Politica

Ingroia prova a rientrare in politica: questa volta il nemico è la Nato

Di Giuseppe Vatinno

Secondo l'ex magistrato le libertà individuali sono state ridotte prima durante il Covid, poi dopo l'invasione dell'Ucraina. La colpa? Del Patto Atlantico

Ingroia vuole tornare in politica: questa volta il nemico è la Nato

Antonio Ingroia non molla e dopo più di un decennio di inutili tentativi ci riprova a entrare in politica. Già sostituto procuratore di Palermo, noto per essersi occupato della cosiddetta trattativa Stato – Mafia, nel 2013 fonda “e affonda” Azione civile. Si unisce infatti a Italia dei Valori di Antonio Di Pietro in un abbraccio mortale che vede la coalizione prendere un misero 2% senza eletti. Nel 2017 fonda Lista del Popolo per la Costituzione, poi divenuta Azione civile – Lista del Popolo per la Costituzione ed infine Uniti per la Costituzione.
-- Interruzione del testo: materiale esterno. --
(* ===== verification/Smoke.v ===== *)
(** * The truth-plane smoke harness (src/tools/sourceos_truth_plane_smoke.py)

    [main] exercises the gate, the surface and delta emitters and an incident
    event together.  Files are named relative to the store root, as in the
    gate; [jsonschema] is a parameter. *)
From S2P Require Import Prelude PyStr PyJson Errors PyOps World Canon Host DeltaSurface.
From S2P Require Import TruthSurface Nft.
From S2P Require Egress.

Record SmokeArgs := {
  k_store_root : pystr; k_validate : bool; k_deterministic : bool; k_egress_demo : bool
}.

(** What the harness finds on its host.  [validate_schema spec_dir schema
    payload] is [jsonschema.validate] with a resolver for [spec_dir]; [None]
    when the package is not installed. *)
Class SmokeHost := {
  getenv : pystr → option pystr;
  expanduser : pystr → path;
  home : path;
  schema_error : pystr → exn;                       (* what [read_text] raises *)
  validate_schema : option (path → json → dict → pyres unit)
}.

(** The imports of the program, before [main] is defined: the gate from
    <root>/src, the two emitters from the package [tools]. *)
Definition smoke_imports `{Host} (l : Launch) : pyres unit :=
  let sys_path := add_src (l_root l) (l_path l) in
  d ← import_package (u "sourceos_gate") sys_path;
  import_module d (u "sourceos_gate") (u "egress") ≫= λ _,
  root ← import_package (u "tools") sys_path;
  import_from root (u "tools") (u "sourceos_truth_surface") ≫= λ _,
  import_from root (u "tools") (u "sourceos_delta_surface").

(** ** The arguments of the emitters *)

Definition smoke_surface_args (id : option pystr) (created_at : pystr) : SurfaceArgs := {|
  s_plane := u "system.sealed"; s_spec_version := u "2.0.0"; s_id := id; s_created_at := Some created_at;
  s_signer := u "sourceos-truth-surface"; s_policy_pack_digest := None;
  s_risk_score := 0; s_risk_threshold := 30;
  s_human_approval_required := false; s_human_approved := false;
  s_evidence_required := [u "logs"; u "policy_decision"]; s_evidence_present := [u "logs"; u "policy_decision"];
  s_policy_decision_ref := []; s_capability_token_id := []; s_run_record_ref := []; s_provenance_ref := [];
  s_telemetry_ref := []; s_evidence_bundle_ref := []; s_cairn_before_ref := None; s_cairn_after_ref := None;
  s_anchor := [u "B1"]; s_topic := [u "boot.integrity"]; s_glossary_ref := []; s_extra_hash_path := [] |}.
Definition smoke_delta_args (id : option pystr) (created_at : pystr) : DeltaArgs := {|
  d_spec_version := u "2.0.0"; d_id := id; d_created_at := Some created_at;
  d_signer := u "sourceos-delta-surface"; d_from_ref := None; d_to_ref := None;
  d_risk_score := 0; d_risk_threshold := 30;
  d_human_approval_required := false; d_human_approved := false |}.
(** [x if args.deterministic else None] *)
Definition fixed_id (args : SmokeArgs) (id : pystr) : option pystr := if k_deterministic args then Some id else None.

Definition surface_file_at (stamp : pystr) : path :=
  path_join [u "truth"; u "surfaces"; u "system.sealed"] stamp ++ [u "truth-surface.json"].
Definition delta_file_at (stamp : pystr) : path :=
  path_join [u "truth"; u "deltas"; u "system.sealed"] stamp ++ [u "delta-surface.json"].
Definition incident_file_at (stamp : pystr) : path :=
  path_join [u "incidents"; u "incident.freeze"] stamp ++ [u "incident-event.json"].

Definition smoke_incident (args : SmokeArgs) (d2 occurred_at : pystr) (surface_ref delta_ref : json) : dict := [
  (u "event_id", JStr (if k_deterministic args then u "evt_smoke_0001" else u "evt_" ++ d2));
  (u "event_name", JStr (u "incident.freeze"));
  (u "occurred_at", JStr occurred_at);
  (u "actor", JDict [(u "kind", JStr (u "service")); (u "id", JStr (u "sourceos-incident"))]);
  (u "status", JStr (u "succeeded"));
  (u "refs", JDict [(u "truth_surface_ref", surface_ref); (u "delta_surface_ref", delta_ref)]);
  (u "payload", JDict [(u "notes", JStr (u "smoke harness event-only; no privileged actions"))])].

(** What a run has emitted, and where. *)
Record SmokeRun := {
  r_surface0 : dict; r_surface1 : dict; r_delta : dict; r_incident : dict;
  r_p0 : path; r_p1 : path; r_pd : path; r_pi : path
}.

Section smoke.
Context {K : Type} `{Env K} `{Host} `{SmokeHost}.

Definition smoke_time (args : SmokeArgs) (fixed : pystr) : W K pystr :=
  if k_deterministic args then mret fixed else _utc_now_iso.

Definition smoke_documents (args : SmokeArgs) : W K SmokeRun :=
  created0 ← smoke_time args (u "2026-04-15T00:00:00Z");
  created1 ← smoke_time args (u "2026-04-15T00:01:00Z");
  surface0 ← build_surface (smoke_surface_args (fixed_id args (u "urn:srcos:truth-surface:ts_smoke_0000")) created0);
  surface1 ← build_surface (smoke_surface_args (fixed_id args (u "urn:srcos:truth-surface:ts_smoke_0001")) created1);
  let p0 := surface_file_at (compact_stamp created0) in
  let p1 := surface_file_at (compact_stamp created1) in
  _write_json p0 (JDict surface0) ;;
  _write_json p1 (JDict surface1) ;;
  created2 ← smoke_time args (u "2026-04-15T00:02:00Z");
  let dns := smoke_delta_args (fixed_id args (u "urn:srcos:delta-surface:ds_smoke_0001")) created2 in
  delta ← build_delta (JDict surface0) (JDict surface1) dns;
  d2 ← lift (stamp_of delta);
  let pd := delta_file_at d2 in
  _write_json pd (JDict delta) ;;
  surface_ref ← lift (py_item surface1 (u "id"));
  delta_ref ← lift (py_item delta (u "id"));
  let incident := smoke_incident args d2 created2 surface_ref delta_ref in
  let pi := incident_file_at d2 in
  _write_json pi (JDict incident) ;;
  mret {| r_surface0 := surface0; r_surface1 := surface1; r_delta := delta; r_incident := incident;
          r_p0 := p0; r_p1 := p1; r_pd := pd; r_pi := pi |}.

(** ** Schema validation *)

Definition _find_sourceos_spec_dir : option path :=
  let default_dir := home ++ [u "dev"; u "sourceos-spec"] in
  let fallback := if host_is_dir (posix (default_dir ++ [u "schemas"])) then Some default_dir else None in
  let env := getenv (u "SOURCEOS_SPEC_DIR") in
  if opt_truthy env then
    let p := expanduser (opt_or env []) in
    if host_is_dir (posix (p ++ [u "schemas"])) then Some p else fallback
  else fallback.
Definition surface_schema (spec_dir : path) : path := spec_dir ++ [u "schemas"; u "TruthSurface.json"].
Definition delta_schema (spec_dir : path) : path := spec_dir ++ [u "schemas"; u "DeltaSurface.json"].
Definition incident_schema (spec_dir : path) : path :=
  spec_dir ++ [u "schemas"; u "control-plane"; u "IncidentEvent.json"].
Definition _validate_jsonschema (spec_dir schema_path : path) (payload : dict) : pyres unit :=
  match validate_schema with
  | None => Err (Exn RuntimeError (u "jsonschema not installed"))
  | Some validate =>
      text ← res_of_option (schema_error (posix schema_path)) (host_text (posix schema_path));
      schema ← py_loads text;
      validate spec_dir schema payload
  end.
Definition validate_run (spec_dir : path) (r : SmokeRun) : pyres unit :=
  _validate_jsonschema spec_dir (surface_schema spec_dir) (r_surface0 r) ≫= λ _,
  _validate_jsonschema spec_dir (surface_schema spec_dir) (r_surface1 r) ≫= λ _,
  _validate_jsonschema spec_dir (delta_schema spec_dir) (r_delta r) ≫= λ _,
  if host_exists (posix (incident_schema spec_dir))
  then _validate_jsonschema spec_dir (incident_schema spec_dir) (r_incident r) else Ok tt.
(** The line printed, or the [SystemExit] of a failed validation. *)
Definition smoke_validate (r : SmokeRun) : pyres (list pystr) :=
  match _find_sourceos_spec_dir with
  | None => Ok [u "SKIP: SOURCEOS_SPEC_DIR not set and ~/dev/sourceos-spec not found"]
  | Some spec_dir =>
      match validate_run spec_dir r with
      | Ok _ => Ok [u "OK: schema validation passed"]
      | Err e => Err (if isinstance e Exception
                      then Exn SystemExit (u "ERR: schema validation failed: " ++ exn_str e) else e)
      end
  end.

(** ** The egress demo *)

Definition egress_demo : W K unit :=
  euid ← gets w_euid;
  if decide (euid ≠ 0%Z) then raise (Exn SystemExit (u "ERR: --egress-demo requires root")) else
  now ← now_epoch;
  let exp := (now + 3600)%Z in
  Egress.install_grant default_cfg (u "tok_smoke_tcp") (u "n_tcp") exp [u "10.0.0.1/32"] [443%Z] (u "tcp") false ;;
  Egress.install_grant default_cfg (u "tok_smoke_udp") (u "n_udp") exp [u "10.0.0.1/32"] [53%Z] (u "udp") false ;;
  Egress.apply default_cfg ;;
  Egress.verify default_cfg.

Definition shown (args : SmokeArgs) (p : path) : pystr :=
  path_str (k_store_root args ++ u "/" ++ join (u "/") p).
Definition smoke_report (args : SmokeArgs) (r : SmokeRun) : list pystr :=
  [u "OK:"; u "  ts0: " ++ shown args (r_p0 r); u "  ts1: " ++ shown args (r_p1 r);
   u "  ds : " ++ shown args (r_pd r); u "  inc: " ++ shown args (r_pi r)]
  ++ (if k_egress_demo args then [u "  egress: applied+verified"] else []).

(** [main], called once the imports have succeeded, returns its exit status and
    the lines it prints. *)
Definition smoke_main (args : SmokeArgs) : W K (Z * list pystr) :=
  Egress.init ;;
  r ← smoke_documents args;
  checked ← (if k_validate args then lift (smoke_validate r) else mret []);
  when (k_egress_demo args) egress_demo ;;
  mret (0%Z, checked ++ smoke_report args r).
End smoke.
Insomma un guazzabuglio di sigle quasi identiche che farebbe inorridire pure Bruno Tabacci che in questo campo è un maestro riconosciuto e nessuno sa giostrare l’aggettivo “civile” come lui.

In Uniti per la Costituzione ci sono anche Ancora Italia, Riconquistare l’Italia, il Partito Comunista di Rizzo e l’ex leghista Francesca Donato. L’Ingroia pensiero è alquanto sorprendente, infatti parte da un’analisi delle restrizioni delle libertà personali dovute alla pandemia, come un no vax qualsiasi, per poi giungere al fatto che tali restrizioni si sarebbero consolidate e anche aumentate a causa della guerra in Ucraina per arrivare poi ad un sorprendente attacco alla NATO da cui l’Italia deve uscire per non essere più una “colonia Usa”. Accidenti, sembra quasi di sentire parlare un rivoluzionario sandinista extraparlamentare.
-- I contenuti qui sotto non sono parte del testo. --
(* ===== verification/ToolArgs.v ===== *)
(** * The command lines of the programs

    The [ArgumentParser] each program builds, the namespace read back as the
    arguments its [main] is modelled with, and the programs from their argument
    strings on.  A namespace is read by [option]: the value of a string option
    can be an empty list (Argparse.get_explicit), and a store root that is
    printed must be absolute here; [None] stands for these two cases. *)
From S2P Require Import Prelude PyStr PyJson Errors PyOps PySet World Canon Host Argparse.
From S2P Require Import Interface Cli Ctl Serve Incident Smoke CcEval Cosa.
From S2P Require TruthSurface DeltaSurface Tick.
Import TruthSurface (SurfaceArgs, Build_SurfaceArgs) DeltaSurface (DeltaArgs, Build_DeltaArgs).
Import Tick (TickArgs, Build_TickArgs).

(** ** Reading a namespace *)

Definition get_str (k : string) (d : dict) : option pystr :=
  match dict_get (u k) d with Some (JStr s) => Some s | _ => None end.
Definition get_opt (k : string) (d : dict) : option (option pystr) :=
  match dict_get (u k) d with Some (JStr s) => Some (Some s) | Some JNull => Some None | _ => None end.
Definition get_int (k : string) (d : dict) : option Z :=
  match dict_get (u k) d with Some (JInt z) => Some z | _ => None end.
Definition get_bool (k : string) (d : dict) : option bool :=
  match dict_get (u k) d with Some (JBool b) => Some b | _ => None end.
Definition as_int (v : json) : option Z := match v with JInt z => Some z | _ => None end.
Definition get_strs (k : string) (d : dict) : option (list pystr) :=
  match dict_get (u k) d with Some (JList l) => mapM as_str l | _ => None end.
Definition get_ints (k : string) (d : dict) : option (list Z) :=
  match dict_get (u k) d with Some (JList l) => mapM as_int l | _ => None end.

(** [Path(s)] seen from the working directory, when [s] is given and not
    empty; an absolute one where the path is printed. *)
Definition file_of (cwd : path) (o : option pystr) : option path :=
  match o with Some (c :: s) => Some (path_join cwd (c :: s)) | _ => None end.
Definition root_of (o : option pystr) : option (option path) :=
  match o with
  | Some (c :: s) => if startswith (u "/") (c :: s) then Some (Some (path_parts (c :: s))) else None
  | _ => Some None
  end.
Definition output_of (cwd : path) (d : dict) : option Output :=
  out ← get_opt "out" d;
  root ← get_opt "store_root" d;
  root ← root_of root;
  Some {| o_out := file_of cwd out; o_store_root := root |}.

(** ** tools/sourceos_truth_surface.py *)

Definition planes : list pystr := [u "system.sealed"; u "user.controlled"; u "agent.open"; u "witness.twin"].
Definition surface_parser : parser := {| p_sub := None; p_args := [
  need (one_of planes (none_opt (u "--plane")));
  str_opt (u "--spec-version") (u "2.0.0");
  none_opt (u "--id"); none_opt (u "--created-at");
  str_opt (u "--signer") (u "sourceos-truth-surface");
  none_opt (u "--store-root"); none_opt (u "--out");
  none_opt (u "--policy-pack-digest");
  int_opt (u "--risk-score") 0; int_opt (u "--risk-threshold") 30;
  flag_opt (u "--human-approval-required"); flag_opt (u "--human-approved");
  list_opt (u "--evidence-required") []; list_opt (u "--evidence-present") [];
  list_opt (u "--policy-decision-ref") []; list_opt (u "--capability-token-id") [];
  list_opt (u "--run-record-ref") []; list_opt (u "--provenance-ref") [];
  list_opt (u "--telemetry-ref") []; list_opt (u "--evidence-bundle-ref") [];
  none_opt (u "--cairn-before-ref"); none_opt (u "--cairn-after-ref");
  list_opt (u "--anchor") []; list_opt (u "--topic") []; list_opt (u "--glossary-ref") [];
  list_opt (u "--extra-hash-path") []] |}.
Definition surface_args (d : dict) : option SurfaceArgs :=
  plane ← get_str "plane" d; version ← get_str "spec_version" d; id ← get_opt "id" d;
  created ← get_opt "created_at" d; signer ← get_str "signer" d; digest ← get_opt "policy_pack_digest" d;
  score ← get_int "risk_score" d; threshold ← get_int "risk_threshold" d;
  approval ← get_bool "human_approval_required" d; approved ← get_bool "human_approved" d;
  req ← get_strs "evidence_required" d; present ← get_strs "evidence_present" d;
  decision ← get_strs "policy_decision_ref" d; token ← get_strs "capability_token_id" d;
  run ← get_strs "run_record_ref" d; provenance ← get_strs "provenance_ref" d;
  telemetry ← get_strs "telemetry_ref" d; bundle ← get_strs "evidence_bundle_ref" d;
  before ← get_opt "cairn_before_ref" d; after ← get_opt "cairn_after_ref" d;
  anchor ← get_strs "anchor" d; topic ← get_strs "topic" d; glossary ← get_strs "glossary_ref" d;
  extra ← get_strs "extra_hash_path" d;
  Some (Build_SurfaceArgs plane version id created signer digest score threshold approval approved req present
          decision token run provenance telemetry bundle before after anchor topic glossary extra).

(** ** tools/sourceos_delta_surface.py *)

Definition delta_parser : parser := {| p_sub := None; p_args := [
  need (named (u "from_path") (none_opt (u "--from"))); need (named (u "to_path") (none_opt (u "--to")));
  str_opt (u "--spec-version") (u "2.0.0"); none_opt (u "--id"); none_opt (u "--created-at");
  str_opt (u "--signer") (u "sourceos-delta-surface");
  none_opt (u "--from-ref"); none_opt (u "--to-ref");
  none_opt (u "--store-root"); none_opt (u "--out");
  int_opt (u "--risk-score") 0; int_opt (u "--risk-threshold") 30;
  flag_opt (u "--human-approval-required"); flag_opt (u "--human-approved")] |}.
Definition delta_args (d : dict) : option DeltaArgs :=
  version ← get_str "spec_version" d; id ← get_opt "id" d; created ← get_opt "created_at" d;
  signer ← get_str "signer" d; from_ref ← get_opt "from_ref" d; to_ref ← get_opt "to_ref" d;
  score ← get_int "risk_score" d; threshold ← get_int "risk_threshold" d;
  approval ← get_bool "human_approval_required" d; approved ← get_bool "human_approved" d;
  Some (Build_DeltaArgs version id created signer from_ref to_ref score threshold approval approved).

(** ** tools/sourceos_truth_plane_tick.py *)

Definition tick_parser : parser := {| p_sub := None; p_args := [
  str_opt (u "--store-root") (u "/var/lib/sourceos");
  one_of planes (str_opt (u "--plane") (u "system.sealed"));
  none_opt (u "--id-suffix"); none_opt (u "--policy-pack-digest");
  list_opt (u "--evidence-required") [u "logs"; u "policy_decision"];
  list_opt (u "--evidence-present") [u "logs"]] |}.
Definition tick_args (cwd : path) (d : dict) : option TickArgs :=
  root ← get_str "store_root" d; plane ← get_str "plane" d; suffix ← get_opt "id_suffix" d;
  digest ← get_opt "policy_pack_digest" d; req ← get_strs "evidence_required" d;
  present ← get_strs "evidence_present" d;
  Some (Build_TickArgs (path_join cwd root) plane suffix digest req present).

(** ** tools/sourceos_incident.py *)

Definition incident_parser : parser := {| p_sub := None; p_args := [
  need (one_of [u "incident.freeze"; u "incident.fork"; u "incident.kill"]
          (named (u "event_name") (none_opt (u "--event"))));
  one_of [u "requested"; u "running"; u "succeeded"; u "failed"; u "denied"; u "archived"]
    (str_opt (u "--status") (u "requested"));
  none_opt (u "--event-id"); none_opt (u "--occurred-at");
  one_of [u "human"; u "agent"; u "service"; u "scheduler"] (str_opt (u "--actor-kind") (u "service"));
  str_opt (u "--actor-id") (u "sourceos-incident");
  none_opt (u "--run-id"); none_opt (u "--trace-id"); none_opt (u "--span-id"); int_opt (u "--attempt") 1;
  none_opt (u "--store-root"); none_opt (u "--out");
  none_opt (u "--truth-surface-ref"); none_opt (u "--delta-surface-ref"); none_opt (u "--evidence-bundle-ref");
  none_opt (u "--cairn-before-ref"); none_opt (u "--cairn-after-ref")] |}.
Definition incident_args (d : dict) : option IncidentArgs :=
  event ← get_str "event_name" d; status ← get_str "status" d; id ← get_opt "event_id" d;
  occurred ← get_opt "occurred_at" d; kind ← get_str "actor_kind" d; actor ← get_str "actor_id" d;
  run ← get_opt "run_id" d; trace ← get_opt "trace_id" d; span ← get_opt "span_id" d;
  attempt ← get_int "attempt" d; truth ← get_opt "truth_surface_ref" d; delta ← get_opt "delta_surface_ref" d;
  bundle ← get_opt "evidence_bundle_ref" d; before ← get_opt "cairn_before_ref" d;
  after ← get_opt "cairn_after_ref" d;
  Some (Build_IncidentArgs event status id occurred kind actor run trace span attempt truth delta bundle before after).

(** ** tools/sourceos_truth_plane_smoke.py, tools/cc_eval.py,
    tools/sourceos_gate_egressd.py *)

Definition smoke_parser : parser := {| p_sub := None; p_args := [
  str_opt (u "--store-root") (u "/tmp/sourceos-smoke");
  flag_opt (u "--validate"); flag_opt (u "--deterministic"); flag_opt (u "--egress-demo")] |}.
Definition smoke_args (d : dict) : option SmokeArgs :=
  root ← get_str "store_root" d; validate ← get_bool "validate" d; deterministic ← get_bool "deterministic" d;
  demo ← get_bool "egress_demo" d; Some (Build_SmokeArgs root validate deterministic demo).

Definition cc_parser : parser := {| p_sub := None; p_args := [
  need (none_opt (u "--artifact")); need (none_opt (u "--baseline"));
  str_opt (u "--producer") (u "unknown"); str_opt (u "--intent") []] |}.
Definition cc_args (d : dict) : option CcArgs :=
  artifact ← get_str "artifact" d; baseline ← get_str "baseline" d; producer ← get_str "producer" d;
  intent ← get_str "intent" d; Some (Build_CcArgs artifact baseline producer intent).

Definition daemon_parser : parser := {| p_sub := None; p_args := [
  str_opt (u "--store-root") (u "/var/lib/sourceos");
  str_opt (u "--socket") (u "/run/sourceos/gate-egress.sock")] |}.
Definition daemon_args (cwd : path) (d : dict) : option DaemonConfig :=
  root ← get_str "store_root" d; socket ← get_str "socket" d;
  Some (launcher_config (Some (path_join cwd socket)) (Some (path_join cwd root))).

(** ** tools/sourceos_gate_egress.py and tools/sourceos_gate_egressctl.py *)

Definition grant_arguments (target : argument) : list argument := [
  need (none_opt (u "--token-id")); need (none_opt (u "--nonce"));
  need (opt (u "--exp") (Store TInt) JNull);
  one_of [u "tcp"; u "udp"] (str_opt (u "--proto") (u "tcp"));
  target; opt (u "--port") (Append TInt) (JList []); flag_opt (u "--apply")].
Definition grant_options (d : dict) : option GrantOptions :=
  token ← get_str "token_id" d; nonce ← get_str "nonce" d; exp ← get_int "exp" d; proto ← get_str "proto" d;
  target ← get_strs "target" d; port ← get_ints "port" d; do_apply ← get_bool "apply" d;
  Some (Build_GrantOptions token nonce exp proto target port do_apply).

Definition cli_sub : subparsers := {| sub_dest := u "cmd"; sub_parsers := [
  (u "init", []); (u "grant", grant_arguments (list_opt (u "--target") []));
  (u "prune", [flag_opt (u "--apply")]); (u "apply", []); (u "verify", []); (u "snapshot", [])] |}.
Definition cli_parser : parser :=
  {| p_args := [str_opt (u "--store-root") (u "/var/lib/sourceos")]; p_sub := Some cli_sub |}.
Definition cli_command (d : dict) : option command :=
  cmd ← get_str "cmd" d;
  if decide (cmd = u "init") then Some CmdInit
  else if decide (cmd = u "grant") then CmdGrant <$> grant_options d
  else if decide (cmd = u "prune") then CmdPrune <$> get_bool "apply" d
  else if decide (cmd = u "apply") then Some CmdApply
  else if decide (cmd = u "verify") then Some CmdVerify
  else if decide (cmd = u "snapshot") then Some CmdSnapshot
  else None.

Definition ctl_sub : subparsers := {| sub_dest := u "cmd"; sub_parsers := [
  (u "health", []); (u "snapshot", []); (u "apply", []); (u "verify", []);
  (u "prune", [flag_opt (u "--apply")]);
  (u "grant", grant_arguments (need (list_opt (u "--target") [])))] |}.
Definition ctl_parser : parser :=
  {| p_args := [str_opt (u "--socket") (u "/run/sourceos/gate-egress.sock")]; p_sub := Some ctl_sub |}.
Definition ctl_cmd (d : dict) : option ctl_command :=
  cmd ← get_str "cmd" d;
  if decide (cmd = u "health") then Some CtlHealth
  else if decide (cmd = u "snapshot") then Some CtlSnapshot
  else if decide (cmd = u "apply") then Some CtlApply
  else if decide (cmd = u "verify") then Some CtlVerify
  else if decide (cmd = u "prune") then CtlPrune <$> get_bool "apply" d
  else if decide (cmd = u "grant") then CtlGrant <$> grant_options d
  else None.
(** The socket and the command. *)
Definition ctl_args (d : dict) : option (pystr * ctl_command) :=
  socket ← get_str "socket" d; cmd ← ctl_cmd d; Some (socket, cmd).

(** ** cosa/build.py *)

Definition cosa_parser : parser := {|
  p_args := [];
  p_sub := Some {| sub_dest := u "command"; sub_parsers := [
    (u "validate", [need (none_opt (u "--target"))]);
    (u "build", [need (none_opt (u "--target")); flag_opt (u "--dry-run"); none_opt (u "--workdir");
                 none_opt (u "--emit-provenance")])] |} |}.
(** [args.func(args)]: each subcommand sets its own function. *)
Definition cosa_args (d : dict) : option cosa_command :=
  cmd ← get_str "command" d; target ← get_str "target" d;
  if decide (cmd = u "validate") then Some (Validate target)
  else if decide (cmd = u "build") then
    dry ← get_bool "dry_run" d; workdir ← get_opt "workdir" d; emit ← get_opt "emit_provenance" d;
    Some (Build (Build_BuildArgs target dry workdir emit))
  else None.

(** ** The programs *)

(** What a parse gives a program: its arguments, or the exit it raises. *)
Definition command_line {A} (p : parser) (read : dict → option A) (argv : list pystr) : option (pyres A) :=
  match parse_args p argv with
  | Ok d => Ok <$> read d
  | Err status => Some (Err (Exn SystemExit (str_of_Z status)))
  end.

Definition program {S A B} (p : parser) (read : dict → option A) (body : A → M exn S B)
    (argv : list pystr) : option (M exn S B) :=
  (λ r, a ← lift r; body a) <$> command_line p read argv.

(** A program whose module imports its siblings first: [main] and its parser run
    only after that. *)
Definition loaded {S B} (imports : pyres unit) (run : option (M exn S B)) : option (M exn S B) :=
  match imports with Ok _ => run | Err e => Some (raise e) end.

Section programs.
Context {K : Type} `{Env K} (cwd : path).

Definition surface_program `{Host} : list pystr → option (W K (Z * pystr)) :=
  program surface_parser (λ d, a ← surface_args d; o ← output_of cwd d; Some (a, o))
    (λ ao, TruthSurface.main ao.1 ao.2).
Definition delta_program `{Host} : list pystr → option (W K (Z * pystr)) :=
  program delta_parser
    (λ d, a ← get_str "from_path" d; b ← get_str "to_path" d; args ← delta_args d; o ← output_of cwd d;
          Some (path_join cwd a, path_join cwd b, args, o))
    (λ '(a, b, args, o), DeltaSurface.main a b args o).
Definition tick_program `{Host} (l : Launch) (argv : list pystr) : option (W K Z) :=
  loaded (Tick.tick_imports l) (program tick_parser (tick_args cwd) Tick.main argv).
Definition incident_program `{Host} : list pystr → option (W K (Z * pystr)) :=
  program incident_parser (λ d, a ← incident_args d; o ← output_of cwd d; Some (a, o))
    (λ ao, incident_main ao.1 ao.2).
Definition smoke_program `{Host, SmokeHost} (l : Launch) (argv : list pystr) : option (W K (Z * list pystr)) :=
  loaded (smoke_imports l) (program smoke_parser smoke_args smoke_main argv).
Definition cc_program `{Host, Compressors} : list pystr → option (W K (Z * pystr)) := program cc_parser cc_args cc_main.
Definition cli_program `{GateOps K} (db_path : pystr) : list pystr → option (W K (Z * pystr)) :=
  program cli_parser cli_command (cli_main db_path).
Definition cosa_program `{Host, CosaHost, Builder K} : list pystr → option (C K Z) := program cosa_parser cosa_args cosa_main.
End programs.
Il pensiero di Ingroia lascia dei dubbi non sulla sua formulazione ideologica perché quella, come tutte, è degna comunque di ascolto, se ne può parlare, si può valutare e magari appoggiare oppure no. È una visione del mondo. Ma quello che lascia veramente perplessi è che Ingroia cerchi caparbiamente e testardamente di entrare in Parlamento rimbalzando sempre e comunque addosso ad un perfetto muro di gomma costituito da un elettorato che non lo riconosce affatto come “politico”. Sembrerebbe quasi che Ingroia sia in qualche modo geloso di Antonio Di Pietro che, comunque, con Italia dei Valori riuscì per un decennio ad entrare nel Palazzo e a fare “diventare politica” una linea giudiziaria, quella di Mani Pulite, che cambiò profondamente l’Italia e nel bene e nel male interpretò quello che allora era il sentimento popolare predominante.
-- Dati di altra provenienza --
Lemma reads_view d args id created dargs :
  reads d (surface_doc args id created) → view d dargs = Some (view_of args).
Proof.
  intros Hd. set (doc := surface_doc args id created) in *.
  destruct (reads_panel d doc (u "evidence") _ Hd eq_refl ltac:(done) ltac:(done) ltac:(compute_it)) as (ev & Hev & He).
  destruct (reads_panel d doc (u "governance") _ Hd eq_refl ltac:(done) ltac:(done) ltac:(compute_it)) as (gov & Hgov & Hg).
  unfold view. rewrite Hev, Hgov. cbn [mbind option_bind].
  rewrite (shows_get _ _ _ _ (He (u "required")) eq_refl), (shows_get _ _ _ _ (He (u "present")) eq_refl) by done.
  rewrite !rd_strs, !str_list_strs. cbn [mbind option_bind]. unfold int_field, bool_field.
  rewrite (shows_get _ _ _ _ (Hg (u "riskScore")) eq_refl), (shows_get _ _ _ _ (Hg (u "riskThreshold")) eq_refl),
    (shows_get _ _ _ _ (Hg (u "humanApprovalRequired")) eq_refl),
    (shows_get _ _ _ _ (Hg (u "humanApproved")) eq_refl) by done.
  by rewrite !rd_int, !rd_bool.
Qed.
End reader.

(** ** Reading the clock and nothing else *)

Record clock_only {K} (w w' : World K) : Prop := {
  co_db : w_db w' = w_db w; co_fs : w_fs w' = w_fs w;
  co_kernel : w_kernel w' = w_kernel w; co_euid : w_euid w' = w_euid w;
  co_tick : w_tick w ≤ w_tick w'
}.
#[export] Instance clock_only_preorder {K} : PreOrder (@clock_only K).
Proof.
  split; [by intros w; split|]. intros w1 w2 w3 [] []. split; [congruence..|lia].
Qed.
Lemma clock_only_tick {K} (w : World K) : clock_only w (tick w).
Proof. split; simpl; (done || lia). Qed.

Section emitters.
Context {K : Type} `{Env K} `{Host}.

Lemma or_else_clock (o : option pystr) (m : W K pystr) :
  within clock_only (λ _, True) m → within clock_only (λ _, True) (or_else o m).
Proof. intros Hm. unfold or_else. by within_step; [apply within_ret; typeclasses eauto|]. Qed.
Lemma any_raise' {A} (r : pyres A) : raises_only (λ _, True) r.
Proof. by destruct r. Qed.
Ltac clock_steps := repeat first
  [ apply any_raise' | apply or_else_clock | by intros w; split; [apply clock_only_tick|] | within_step ].
Lemma build_surface_clock args : within clock_only (λ _, True) (build_surface (K:=K) args).
Proof.
  unfold build_surface, surface_body, TruthSurface._default_surface_id, uuid4_hex, _utc_now_iso, now_iso_utc.
  clock_steps.
Qed.
Lemma build_delta_clock from_ts to_ts args : within clock_only (λ _, True) (build_delta (K:=K) from_ts to_ts args).
Proof.
  unfold build_delta, delta_body, _default_id, uuid4_hex, _utc_now_iso, now_iso_utc. clock_steps.
Qed.
End emitters.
Di Pietro, che ricordiamolo fu anche due volte ministro in due governi Prodi diversi, era spinto e sospinto da una profonda indignazione popolare per le ruberie dei politici. E quindi aveva quel carburante fondamentale per la democrazia che si chiama consenso cosa che Ingroia non ha. Ecco tutto questo Ingroia pare non averlo compreso. Non ci sono più i tempi, né tantomeno le condizioni storiche e politiche, per una tangentopoli bis, soprattutto dopo la profonda crisi in cui versano gli eredi di Italia dei Valori e cioè quei Cinque Stelle che del giustizialismo hanno fatto un indubbio cavallo di battaglia. Parimenti, anche Luigi De Magistris ha tentato di interpretare il “giustizialismo in politica” e all’inizio c’è riuscito soprattutto in Europa, guarda caso, sempre con Italia dei Valori anche appoggiato dalle “Liste Grillo” (il Movimento non c’era ancora), ma quando si è messo in proprio con gli “arancioni” non ha ottenuto molto, anche per la strana ed innaturale collocazione nella sinistra estrema.